Os testículos foram removidos, pesados e seccionados em fragmentos de até 2mm de espessura, os quais foram submetidos a re-fixação na mesma solução de perfusão. Para avaliação em microscopia de luz, os fragmentos foram processados rotineiramente para inclusão em resina plástica à base de glicol-metacrilato7, foram feitos cortes de 4µm de espessura e, em seguida, corados com azul de toluidina/borato de sódio a 1%.

O diâmetro tubular e a altura do epitélio foram medidos com ocular micrométrica8 (100X) calibrada com micrômetro padrão. Vinte perfis tubulares redondos ou arredondados foram medidos, e a média foi determinada para cada rato. A altura do epitélio foi obtida nos mesmos túbulos utilizados para medida de diâmetro. Os dados morfométricos da composição dos testículos foram obtidos usando contagem de pontos por alocação sistemática aleatória de uma gratícula integradora com 441 pontos de intersecção sobre o parênquima testicular, com aumento de 400X. Aproximadamente 6600 pontos foram contados para cada animal. O volume de cada componente do testículo foi estabelecido a partir do produto entre densidade volumétrica (%) e de volume líquido do testículo (peso líquido do testículo). A gravidade específica do tecido testicular foi considerada como 1.0, para os cálculos morfométricos subseqüentes. Para se ter uma medida exata do volume líquido do testículo, 6,5% da cápsula desse foi extraída do seu peso (Russel e França, 1995). O comprimento total dos túbulos seminíferos (metros) foi obtido ao dividir o volume do túbulo por pR2 (França et al., 2000).

Os números de espermatócitos I em estágio de pré-leptóteno e paquíteno, de espermátides arredondadas e de nucléolos das células de Sertoli foram contados nos túbulos seminíferos redondos, em corte transversal, no estágio VII do ciclo do epitélio seminífero.

A população celular obtida por secção transversal de cinco túbulos seminíferos no estágio VII foi corrigida pela espessura do corte histológico e pelo diâmetro do núcleo, de acordo com Abercrombie (1946), modificado por Amann e Almquist (1962). Os nucléolos das células de Sertoli foram utilizados para obtenção dos números corrigidos desse tipo celular por secção transversal de túbulo seminífero devido à forma irregular do núcleo dessa célula. A partir destas contagens corrigidas, foi obtida a razão entre espermátides arredondadas e células de Sertoli (índice de célula de Sertoli = ICS), por secção transversal de túbulo seminífero (França e Russel, 1998). A produção espermática diária por testículo e por grama de testículo foi obtida de acordo com Russell et al. (1990) e Rocha et al. (1999): PED = total de células de Sertoli por testículo x ICS x freqüência relativa do estágio VII (%)/duração do estágio VII (dias). Em que: freqüência relativa do estágio VII (%) = 18,1 (Russel et al., 1990) e duração do estágio VII (dias) = 2,33.
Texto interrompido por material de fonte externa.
(** ** Units that waited for an approval *)

(** [strings.Contains]. *)
Definition contains (sub s : string) : bool :=
  match String.index 0 sub s with Some _ => true | None => false end.

Fixpoint resolve_each (units : list WorkUnit) : DB unit :=
  match units with
  | [] => return_ tt
  | unit :: units' =>
    if negb (String.eqb (Status unit) "blocked") || negb (contains "approval" (BlockingReason unit))
    then resolve_each units'
    else
      pending ←? WorkUnitPendingApprovalCount (TaskID_ d) (WorkUnitID unit);
      if Nat.eqb pending 0 then
        _ ←? TransitionWorkUnit (TaskID_ d) (WorkUnitID unit) "blocked" "ready"
               "operator approval resolved";
        resolve_each units'
      else resolve_each units'
  end.

Definition resolveBlockedWorkUnits : DB unit :=
  units ←? ListWorkUnits (TaskID_ d);
  resolve_each units.

End driver.

(** ** Definitions by identifier *)

Abbreviation ids defs := (df_WorkUnitID <$> defs).

Lemma by_id_spec defs acc byID :
  by_id defs acc = Some byID →
  NoDup (ids defs) ∧ (∀ id, id ∈ ids defs → acc !! id = None)
  ∧ ∀ id def, byID !! id = Some def ↔ acc !! id = Some def ∨ (def ∈ defs ∧ df_WorkUnitID def = id).
Proof.
  revert acc. induction defs as [|def defs IH]; intros acc; simpl.
  { intros [= <-]. split_and!; [constructor|by intros id ?%elem_of_nil|]. intros id def. set_solver. }
  destruct (acc !! df_WorkUnitID def) eqn:Hnew; [done|]. intros (Hnd & Hfresh & Hall)%IH.
  assert (df_WorkUnitID def ∉ ids defs) as Hdef.
  { intros Hin. apply Hfresh in Hin. by rw lookup_insert_eq in Hin. }
  split_and!.
  - by constructor.
  - intros id [->|Hid]%elem_of_cons; [done|]. pose proof (Hfresh id Hid) as Hn.
    rw lookup_insert_ne in Hn; [|done]. intros <-. done.
  - intros id def'. rw Hall elem_of_cons. destruct (decide (df_WorkUnitID def = id)) as [<-|Hne].
    + rw lookup_insert_eq Hnew. split.
      * intros [[= <-]|[Hin Hid]]; [by right; split; [left|]|].
        exfalso. apply Hdef. rw -Hid. by apply list_elem_of_fmap_2.
      * intros [?|[[->|Hin] Hid]]; [done|by left|]. exfalso. apply Hdef. rw -Hid.
        by apply list_elem_of_fmap_2.
    + rw lookup_insert_ne //. naive_solver.
Qed.

Lemma by_id_None defs acc :
  by_id defs acc = None → (∃ id, id ∈ ids defs ∧ is_Some (acc !! id)) ∨ ¬ NoDup (ids defs).
Proof.
  revert acc. induction defs as [|def defs IH]; intros acc; simpl; [done|].
  destruct (acc !! df_WorkUnitID def) eqn:Hnew.
  { intros _. left. exists (df_WorkUnitID def). split; [by left|by eexists]. }
  intros [(id & Hid & Hacc)|Hnd]%IH.
  - destruct (decide (df_WorkUnitID def = id)) as [<-|Hne].
    + right. by intros [? _]%NoDup_cons.
    + left. exists id. rw lookup_insert_ne // in Hacc. split; [by right|done].
  - right. by intros [_ ?]%NoDup_cons.
Qed.

(** ** Counting dependents *)

Definition count_of (id : string) (l : list string) : Z :=
  Z.of_nat (length (filter (λ x, x = id) l)).

Lemma count_of_cons id x l : count_of id (x :: l) = ((if bool_decide (x = id) then 1 else 0) + count_of id l)%Z.
Proof. rw /count_of filter_cons. case_bool_decide as E; [rw decide_True // /=; lia|by rw decide_False]. Qed.

Lemma count_of_nonneg id l : (0 ≤ count_of id l)%Z.
Proof. rw /count_of. lia. Qed.

Lemma count_of_zero id l : id ∉ l → count_of id l = 0%Z.
Proof.
  induction l as [|x l IH]; [done|]. intros [Hne Hl]%not_elem_of_cons. rw count_of_cons IH //.
  by rw bool_decide_false.
Qed.

Lemma count_of_perm id l k : l ≡ₚ k → count_of id l = count_of id k.
Proof. intros H. rw /count_of. by rw H. Qed.

Lemma count_of_app id l k : count_of id (l ++ k) = (count_of id l + count_of id k)%Z.
Proof. rw /count_of filter_app length_app. lia. Qed.

Abbreviation degree indegree id := (default 0%Z (indegree !! id)).

(** The loop over the dependents of one unit. *)
Lemma release_spec (l : list string) (indegree : gmap string Z) (queue : list string) :
  (∀ id, (count_of id l ≤ degree indegree id)%Z) →
  ∃ indegree' new, foldl release (indegree, queue) l = (indegree', queue ++ new)
    ∧ (∀ id, degree indegree' id = (degree indegree id - count_of id l)%Z)
    ∧ NoDup new
    ∧ ∀ id, id ∈ new ↔ id ∈ l ∧ degree indegree id = count_of id l.
Proof.
  revert indegree queue. induction l as [|x l IH]; intros indegree queue Hle.
  { exists indegree, []. rw app_nil_r. split_and!; [done| |constructor|set_solver].
    intros id. rw count_of_zero; [set_solver|lia]. }
  cbn [foldl]. rw /release -/release. set (n := (degree indegree x - 1)%Z).
  set (ind1 := <[x := n]> indegree).
  assert (∀ id, degree ind1 id = (degree indegree id - if bool_decide (x = id) then 1 else 0)%Z) as Hind1.
  { intros id. rw /ind1. case_bool_decide as E; [rw E lookup_insert_eq /= /n E; lia|].
    rw lookup_insert_ne //. lia. }
  assert (∀ id, (count_of id l ≤ degree ind1 id)%Z) as Hle1.
  { intros id. rw Hind1. specialize (Hle id). rw count_of_cons in Hle. case_bool_decide; lia. }
  assert (∀ id, id ∈ l ∧ degree ind1 id = count_of id l ∨ (id = x ∧ n = 0%Z) ↔
    id ∈ x :: l ∧ degree indegree id = count_of id (x :: l)) as Hmem.
  { intros id. rw Hind1 count_of_cons elem_of_cons. specialize (Hle1 id). rw Hind1 in Hle1.
    pose proof (count_of_nonneg id l). destruct (decide (x = id)) as [<-|Hne].
    - rw bool_decide_true // in Hle1 |- *. split.
      + intros [[? ?]|[_ ?]]; [split; [by right|lia]|]. split; [by left|]. rw /n in H0. lia.
      + intros [_ ?]. destruct (decide (x ∈ l)) as [|Hnl]; [left; split; [done|lia]|right].
        split; [done|]. rw /n. rw (count_of_zero x l Hnl) in H0. lia.
    - rw bool_decide_false //. split.
      + intros [[? ?]|[? _]]; [split; [by right|lia]|congruence].
      + intros [[?|?] ?]; [congruence|left; split; [done|lia]]. }
  destruct (Z.eqb_spec n 0) as [Hn|Hn].
  - destruct (IH ind1 (queue ++ [x]) Hle1) as (ind' & new & Hfold & Hdeg & Hnd & Hnew).
    assert (x ∉ new) as Hx.
    { intros [Hin Hd]%Hnew. specialize (Hle1 x). rw Hind1 bool_decide_true // in Hd.
      assert (0 < count_of x l)%Z; [|lia]. rw /count_of.
      destruct (filter (λ y, y = x) l) eqn:E; [|simpl; lia].
      exfalso. assert (x ∈ filter (λ y, y = x) l) as Hf by by apply list_elem_of_filter.
      rw E in Hf. by apply elem_of_nil in Hf. }
    exists ind', (x :: new). rw Hfold -app_assoc. split_and!; [done| |by constructor|].
    + intros id. rw Hdeg Hind1 count_of_cons. lia.
    + intros id. rw elem_of_cons Hnew -Hmem. naive_solver.
  - destruct (IH ind1 queue Hle1) as (ind' & new & Hfold & Hdeg & Hnd & Hnew).
    exists ind', new. rw Hfold. split_and!; [done| |done|].
    + intros id. rw Hdeg Hind1 count_of_cons. lia.
    + intros id. rw Hnew -Hmem. naive_solver.
Qed.

(** ** The order of creation *)

(** Every definition comes after what it needs of the batch. *)
Definition ordered_definitions (byID : gmap string Definition_) (l : list Definition_) : Prop :=
  ∀ l1 def l2, l = l1 ++ def :: l2 → ∀ dep, dep ∈ prerequisites byID def → dep ∈ ids l1.

Section kahn.
Context (defs : list Definition_) (byID : gmap string Definition_).
Context (Hby : by_id defs ∅ = Some byID).

Lemma byID_spec id def : byID !! id = Some def ↔ def ∈ defs ∧ df_WorkUnitID def = id.
Proof.
  destruct (by_id_spec _ _ _ Hby) as (_ & _ & Hall). rw Hall lookup_empty. naive_solver.
Qed.

Lemma ids_NoDup : NoDup (ids defs).
Proof. apply (by_id_spec _ _ _ Hby). Qed.

Lemma defs_unique def def' : def ∈ defs → def' ∈ defs → df_WorkUnitID def = df_WorkUnitID def' → def = def'.
Proof.
  intros H1 H2 E. assert (byID !! df_WorkUnitID def = Some def) as L1 by by apply byID_spec.
  assert (byID !! df_WorkUnitID def = Some def') as L2 by by apply byID_spec. congruence.
Qed.

Lemma prerequisites_batch def dep : dep ∈ prerequisites byID def → dep ∈ ids defs.
Proof.
  assert (∀ l : list string, dep ∈ filter (λ dep, is_Some (byID !! dep)) l → dep ∈ ids defs) as Hf.
  { intros l [[def' [Hd E]%byID_spec] _]%list_elem_of_filter. apply list_elem_of_fmap. by exists def'. }
  rw /prerequisites. intros [H|H]%elem_of_app; [by eapply Hf|].
  case_match; [by apply elem_of_nil in H|by eapply Hf].
Qed.

(** What is still missing of the prerequisites of a definition. *)
Definition missing (done : list string) (def : Definition_) : list string :=
  filter (λ dep, dep ∉ done) (prerequisites byID def).

Record kahn_inv (indegree : gmap string Z) (queue : list string) (ordered : list Definition_) : Prop := {
  kh_sub def : def ∈ ordered → def ∈ defs;
  kh_nodup : NoDup (ids ordered ++ queue);
  kh_queue id : id ∈ queue → id ∈ ids defs;
  kh_degree def : def ∈ defs →
    degree indegree (df_WorkUnitID def) = Z.of_nat (length (missing (ids ordered) def));
  kh_other id : id ∉ ids defs → degree indegree id = 0%Z;
  kh_zero def : def ∈ defs → missing (ids ordered) def = [] →
    df_WorkUnitID def ∈ ids ordered ∨ df_WorkUnitID def ∈ queue;
  kh_free id def : id ∈ ids ordered ++ queue → byID !! id = Some def → missing (ids ordered) def = [];
  kh_order : ordered_definitions byID ordered
}.
(* ===== verification/SchedulerLaws.v ===== *)
(** * What the scheduler guarantees

    An invariant of every reachable state of the scheduler: its counters match
    the workers and the events under way, exclusive units run alone, a unit is
    durably running before and while its worker runs it, and only a unit whose
    latest verification passed is completed. *)

From S2P Require Import Prelude GoTime Text Cycles Database WorkUnits UnitLaws UnitReady Paths Driver Scheduler.
From stdpp Require Import relations.

Local Open Scope runstead_scope.

(** ** Counting *)

Lemma split_at {A} (xs : list A) i x :
  xs !! i = Some x → ∃ l r, xs = l ++ x :: r ∧ length l = i ∧ ∀ f, alter f i xs = l ++ f x :: r.
Proof.
  revert i. induction xs as [|y xs IH]; intros [|i]; simpl; try done.
  - intros [= ->]. exists [], xs. by split_and!.
  - intros (l & r & -> & <- & Ha)%IH. exists (y :: l), r. split_and!; [done|done|].
    intros f. simpl. by rw -(Ha f).
Qed.

Lemma count_if_pos {A} (p : A → bool) xs x : x ∈ xs → p x = true → (0 < count_if p xs)%nat.
Proof.
  induction xs as [|y xs IH]; intros Hx Hp; [by apply elem_of_nil in Hx|]. rw count_if_cons.
  apply elem_of_cons in Hx as [<-|Hx]; [rw Hp; lia|specialize (IH Hx Hp); lia].
Qed.

Lemma count_if_exists {A} (p : A → bool) xs :
  (0 < count_if p xs)%nat → ∃ i x, xs !! i = Some x ∧ p x = true.
Proof.
  induction xs as [|y xs IH]; [rw count_if_nil; lia|]. rw count_if_cons.
  destruct (p y) eqn:E; [by exists 0, y|]. intros (i & x & Hx & Hp)%IH. by exists (S i), x.
Qed.
(** A tool observation; data and metadata are kept as their JSON text, [None]
    when they cannot be encoded. *)
Record Observation := {
  ob_ID : string;
  ob_Tool : string;
  ob_Success : bool;
  ob_Failure : option string;
  ob_Untrusted : bool;
  ob_Data : option string;
  ob_Metadata : option string;
  (** the exit code when the data are evidence of a recipe *)
  ob_ExitCode : option Z
}.

Record ToolAttemptCompleted := {
  tc_TaskID : string;
  tc_ExecutionID : string;
  tc_Status : string;
  tc_Classification : string;
  tc_EvidenceID : string;
  tc_DurationNanos : Z;
  tc_Observation : Observation
}.

Record WritePolicyDecision := {
  pd_TaskID : string; pd_ActionID : string; pd_Tool : string; pd_Decision : string; pd_Reason : string }.

Record RecipePolicyDecision := {
  rd_TaskID : string; rd_ActionID : string; rd_Recipe : string; rd_Decision : string; rd_Reason : string }.

Record Approval := {
  av_ApprovalID : string;
  av_TaskID : string;
  av_ActionID : string;
  av_Fingerprint : string;
  av_Decision : string;
  av_Reason : string;
  av_Actor : string
}.

Record PendingApproval := { pa_ActionID : string; pa_Tool : string; pa_Fingerprint : string }.

Record TaskFinalize := {
  tf_TaskID : string;
  tf_Outcome : string;
  tf_StopReason : string;
  tf_Summary : string;
  tf_Classification : string;
  tf_Evidence : option (list string);
  (** turns, attempts, observations, corrections, repeated, mixed prose *)
  tf_Counters : list Z
}.

Record VerificationCheckRecord := {
  cr_CheckID : string; cr_Type : string; cr_Status : string; cr_Expected : string;
  cr_Observed : string; cr_Evidence : option (list string); cr_Reason : string }.

Record VerificationAttemptRecord := {
  vr_TaskID : string;
  vr_WorkUnitID : string;
  vr_Decision : string;
  vr_Summary : string;
  vr_ReportJSON : string;
  vr_Checks : list VerificationCheckRecord
}.

(** [fmt.Sprintf("%s-%06d", prefix, n)]. *)
Definition identity (prefix : string) (n : Z) : string :=
  let digits := pretty n in
  prefix +:+ "-" +:+ String.concat "" (repeat "0"%string (6 - String.length digits)) +:+ digits.

Example identity_example : identity "exec" 42 = "exec-000042"%string.
Proof. by vm_compute. Qed.

Section store.
Context `{Disk} `{Codec}.

(** ** Statements *)

Definition nextIdentity (prefix : string) : DB string :=
  statement (λ t, let next := (tbl_identity_sequence t + 1)%Z in
    inr (identity prefix next, t <| tbl_identity_sequence := next |>)).

(** The largest value, or zero, plus one. *)
Definition next_of (values : list Z) : Z := foldr Z.max 0%Z values + 1.

(** [INSERT] of a row that satisfies the constraints of its table. *)
Definition insert_row (table : string) (ok : Tables → bool) (f : Tables → Tables) : DB unit :=
  statement (λ t, if ok t then inr (tt, f t) else inl (ErrConstraint table)).

(** [UPDATE ... SET ... WHERE]: the number of rows selected. *)
Definition selected {A} (p : A → bool) (rows : list A) : nat := length (List.filter p rows).
Definition updated {A} (p : A → bool) (f : A → A) (rows : list A) : list A :=
  (λ row, if p row then f row else row) <$> rows.

Definition has_action (t : Tables) (actionID : string) : bool :=
  existsb (λ a, String.eqb (ac_action_id a) actionID) (tbl_actions t).
Definition has_execution (t : Tables) (executionID : string) : bool :=
  existsb (λ a, String.eqb (ta_execution_id a) executionID) (tbl_tool_attempts t).
Lemma write_fine reconciled : fine (write_result reconciled) ↔ ∀ w, w ∈ reconciled → wr_Matches w = true.
Proof.
  etransitivity; [by eapply (fine_offenders _ _ _ _ CheckFailed (λ l, result_of _ _ _ _ _ _))|].
  apply forall_proper. intros c. by rw negb_false_iff.
Qed.

Lemma uncertainAttempts_nil attempts :
  uncertainAttempts attempts = [] ↔ ∀ a, a ∈ attempts → blocks_completion a = false.
Proof.
  rw -filter_nil /uncertainAttempts. pose proof (sort_by_perm ar_ExecutionID
    (attempt_ref <$> List.filter blocks_completion attempts)) as Hp. split.
  - intros E. rw E in Hp. apply Permutation_nil in Hp. by destruct (List.filter _ _).
  - intros E. rw E in Hp. rw E. by apply Permutation_nil.
Qed.

Lemma uncertain_fine refs : fine (uncertain_result refs) ↔ refs = [].
Proof. destruct refs; [split; [done|by left]|]. split; [by intros []|done]. Qed.

Lemma approval_fine pending : fine (approval_result pending) ↔ pending = [].
Proof. destruct pending; [split; [done|by left]|]. split; [by intros []|done]. Qed.

Lemma git_fine v git : fine (git_result v git).1.
Proof. rw /git_result /fine. destruct (go_Available git), (go_BaselineTruncated git); by left. Qed.

(** ** Citations *)

Abbreviation distinct input := (NoDup (re_EvidenceID <$> in_Evidence input)).

Lemma same_evidence input x y :
  distinct input → x ∈ in_Evidence input → y ∈ in_Evidence input → re_EvidenceID x = re_EvidenceID y → x = y.
Proof.
  intros Hnd [i Hi]%list_elem_of_lookup [j Hj]%list_elem_of_lookup E.
  assert (i = j) as ->; [|congruence].
  eapply NoDup_lookup; [exact Hnd|..]; rw list_lookup_fmap; [by rw Hi|by rw Hj /= E].
Qed.

Lemma by_id_snoc evidence item : evidence_by_id (evidence ++ [item]) = <[re_EvidenceID item := item]> (evidence_by_id evidence).
Proof. by rw /evidence_by_id foldl_snoc. Qed.
(* ===== verification/Protocol.v ===== *)
(** * The protocol of model responses (internal/protocol)

    Finding the one envelope of a response, decoding it strictly, the identity
    of an action, and the messages that ask for a correction.  The classification
    of prose without an envelope and the hash are parameters. *)

From stdpp Require Import pretty.
From S2P Require Import Prelude GoTime Text Patch Json.
From Stdlib Require Import Ascii.

Local Open Scope runstead_scope.

(** ** Versions, kinds and failures *)

Definition Current : string := "runstead.protocol.v1".

Definition maxResponseBytes : Z := 1048576.
Definition maxJSONDepth : nat := 128.

Inductive EnvelopeKind := KindInvalid | KindAction | KindFinal.

#[export] Instance EnvelopeKind_eq_dec : EqDecision EnvelopeKind.
Proof. solve_decision. Defined.

(** The map of arguments by name. *)
Abbreviation Arguments := (gmap string json).

Record Action := { act_Version : string; act_Tool : string; act_Arguments : Arguments }.

Inductive FinalStatus := StatusComplete | StatusIncomplete.

#[export] Instance FinalStatus_eq_dec : EqDecision FinalStatus.
Proof. solve_decision. Defined.

Record EvidenceCitation := { ev_EvidenceID : string; ev_Tool : string }.

Record FinalResponse := {
  fin_Version : string;
  fin_Status : FinalStatus;
  fin_Summary : string;
  fin_Evidence : list EvidenceCitation
}.

Inductive FailureCode :=
  | FailureMissingEnvelope | FailureProtocolRefusal | FailureUnsupportedExecutionClaim
  | FailureMultipleEnvelopes | FailureUnclosedEnvelope | FailureMalformedJSON
  | FailureInvalidActionSchema | FailureInvalidFinalSchema | FailureUnsupportedProtocolVersion
  | FailureUnknownTool | FailureInvalidArguments | FailureRepeatedAction.

#[export] Instance FailureCode_eq_dec : EqDecision FailureCode.
Proof. solve_decision. Defined.

(** The text of a code. *)
Definition code_text (code : FailureCode) : string :=
  match code with
  | FailureMissingEnvelope => "missing_envelope"
  | FailureProtocolRefusal => "protocol_refusal"
  | FailureUnsupportedExecutionClaim => "unsupported_execution_claim"
  | FailureMultipleEnvelopes => "multiple_envelopes"
  | FailureUnclosedEnvelope => "unclosed_envelope"
  | FailureMalformedJSON => "malformed_json"
  | FailureInvalidActionSchema => "invalid_action_schema"
  | FailureInvalidFinalSchema => "invalid_final_schema"
  | FailureUnsupportedProtocolVersion => "unsupported_protocol_version"
  | FailureUnknownTool => "unknown_tool"
  | FailureInvalidArguments => "invalid_arguments"
  | FailureRepeatedAction => "repeated_action"
  end.

Record ParseFailure := { pf_Code : FailureCode; pf_CorrectionReasonable : bool }.

(** [Result]. *)
Record ParseResult := {
  res_Kind : EnvelopeKind;
  res_Action : option Action;
  res_Final : option FinalResponse;
  res_Failure : option ParseFailure;
  res_MixedProse : bool;
  res_SchemaValid : bool;
  res_Accepted : bool;
  res_Executable : bool
}.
Os dados biométricos e histométricos foram expressos em média ± desvio padrão. Foram realizadas as análises de variância entre os grupos (ANOVA) e o teste de Tukey, com nível de significância de P<0,05.

 

RESULTADOS E DISCUSSÃO

Na Tab. 1 é possível observar que não houve diferença (P>0,05) no peso corporal dos ratos entre os grupos experimentais. O peso corporal dos animais dos diferentes grupos variou de 455,4 a 521,4g. De acordo com Harkness e Wagner (1993), o peso corporal de ratos machos adultos varia de 450 a 520g evidenciando que os animais utilizados neste experimento encontravam-se dentro do padrão biométrico esperado para a espécie, além de constatar que a ivermectina não influenciou no peso corporal dos animais.

 

 

Os pesos bruto e líquido dos testículos dos animais do grupo C foram maiores (P<0,05) em relação aos dos grupos A, B, D e A, D respectivamente (Tab. 1 e 2). Para o peso do epidídimo, não houve diferença entre os grupos (Tab. 1).

 

 

O índice gonadossomático (IGS), que determina o percentual de massa corpórea alocada no testículo, teve redução significativa (P<0,05) nos animais do grupo D em relação aos do grupo B (Tab. 1). Fato justificado pelo aumento médio do peso corporal dos animais do grupo D, porém o peso testicular bruto não acompanhou o desenvolvimento observado nos ratos dos demais grupos experimentais. Salienta-se também que, apesar de não significativo (P>0,05), o peso corporal dos animais do grupo B apresentou tendência de redução, o que influenciou no aumento do IGS dos animais tratados com a menor dose de ivermectina.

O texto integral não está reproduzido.